I think having heard that tape is partially why I record Keaton as much as I do. Even though we’re really bad preservationists when it comes to video, we’ve got audio and still images down I think.

Yeah I love her voice. Talking, praying, singing. I just love it when she sings.

Too bad most of the stuff she seems to parrot is the Top 40 junk Sharaun listens to. I did, however, catch her singing the hooks to a couple catchy tracks the other night and made her repeat herself for the iPhone so I could capture the verses for posterity. Here, then, is our little songbird flexing her pipes on her own takes of some popular tunes. Enjoy.

[audio:MeetMeHalfway.mp3]

Keaton sings the Black Eyed Peas’ “Meet Me Halfway”
(direct link for those on mobile devices without Flash)

[audio:NewYork.mp3]

Keaton sings Alicia Keys’ hook from Jay Z’s “Empire State of Mind”
(direct link for those on mobile devices without Flash)

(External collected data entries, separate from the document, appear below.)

Lemma timestamps_zeroed data pos size : (pos + size ≤ len data)%N → zeroed_in (pos + 12) (pos + size) data (timestamps data pos size).
Proof.
  intros Hp. unfold timestamps. destruct (N.ltb_spec size 20); [apply zeroed_refl|].
  destruct (_ =? 0)%N; [eapply zeroed_weaken; [..|apply fill_zeroed]; lia|].
  destruct (_ && _) eqn:E; [|apply zeroed_refl]. bprop. eapply zeroed_weaken; [..|apply fill_zeroed]; lia.
Qed.

(** Enough fuel gives a result, and what comes back differs from what went in
    only by zeroes behind the first header. *)
Definition runs (m : run bytes) (a b : N) (data : bytes) : Prop :=
  ∃ r, m = Returns r ∧ match r with Ok out => zeroed_in a b data out | Err e => e = truncated_msg end.

Lemma handle_runs (f : nat) data ty ext pos size end_ :
  (∀ pos' end', (pos + 8 ≤ pos')%N → (pos' ≤ end' + 16)%N → (end' - pos' < N.of_nat f)%N → (end' ≤ len data)%N →
     runs (strip_boxes_recursive f data pos' end') (pos' + 8) end' data) →
  (pos + size ≤ len data)%N → (8 ≤ size)%N → (size ≤ N.of_nat f)%N →
  header data pos end_ = Box ty ext size → runs (handle f data ty ext pos size) (pos + 8) (pos + size) data.
Proof.
  intros IH Hp Hs Hf Hh. unfold handle.
  destruct (is_metadata_box ty); [eexists; split; [done|]; apply fill_zeroed; lia|].
  destruct (is_container ty).
  - destruct (IH (pos + header_len ext)%N (pos + size)%N) as (r & -> & Hr); [destruct ext; cbn; lia..|].
    exists r. split; [done|]. destruct r; [|done]. eapply zeroed_weaken; [| |exact Hr]; destruct ext; cbn; lia.
  - destruct (_ || _); eexists; (split; [done|]); [|apply zeroed_refl].
    eapply zeroed_weaken; [| |by apply timestamps_zeroed]; lia.
Qed.

Lemma strip_runs f data pos end_ :
  file_ok data → (end_ ≤ len data)%N → (pos ≤ end_ + 16)%N → small_from data pos → (end_ - pos < N.of_nat f)%N →
  runs (strip_boxes_recursive f data pos end_) (pos + 8) end_ data.
Proof.
  revert data pos end_; induction f as [|f IH]; intros data pos end_ Hfile He Hp Hs Hf; [lia|].
  rewrite strip_step by (done || by apply small_from_at).
  destruct (header data pos end_) as [| | |ty ext size] eqn:Hh; try (eexists; split; [done|]; apply zeroed_refl || done).
  pose proof (header_box _ _ _ _ _ _ Hh) as (Hroom & Hs8 & Hin & _).
  destruct (handle_runs f data ty ext pos size end_) as (r & -> & Hr); [|lia|lia|lia|done|].
  { intros pos' end' Hp1 Hp2 Hf' He'. apply IH; [done|done|done| |done]. eapply small_from_le; [|exact Hs]. lia. }
  destruct r as [d1|e]; cbn [run_bind]; [|by exists (Err e)].
  pose proof (zeroed_len _ _ _ _ Hr) as Hl.
  destruct (IH d1 (pos + size)%N end_) as (r & -> & Hr'); [by eapply file_ok_zeroed|by rewrite Hl|lia| |lia|].
  { eapply small_from_agree; [|by eapply small_from_le, Hs; lia]. eapply zeroed_agree; [|exact Hr]. lia. }
  exists r. split; [done|]. destruct r as [out|]; [|done].
  eapply zeroed_trans; (eapply zeroed_weaken; [| |eassumption]; lia).
Qed.

(* ------------------------------------------------------------------ *)
(** ** Nothing is left *)

Lemma be_value_zeros k : be_value (replicate k 0%N) = 0%N.
Proof. induction k as [|k IH]; [done|]. cbn [replicate]. rewrite be_value_cons, IH. lia. Qed.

And yes, I do some minor editing for continuity’s sake – she’s not that perfect. But for really though, isn’t that something to hold on to? I’ve locked it away in my head as a memory, but the aural reminder these recordings may offer in ten or more years will surely be acutely appreciated. I can’t remember everything, you know. Humans fail.

Oh and before I go, a note about some small enhancements here and there to the blog. If you view any individual entry (not sure many regular readers do this, as, if it was me, I’d just be checking the homepage every so often or reading via RSS) you’ll now see a list of other entries written on the same date in the past. With more than six years of blogging-past to exploit, I figure these “also written on this day” links might be a neat window into the past.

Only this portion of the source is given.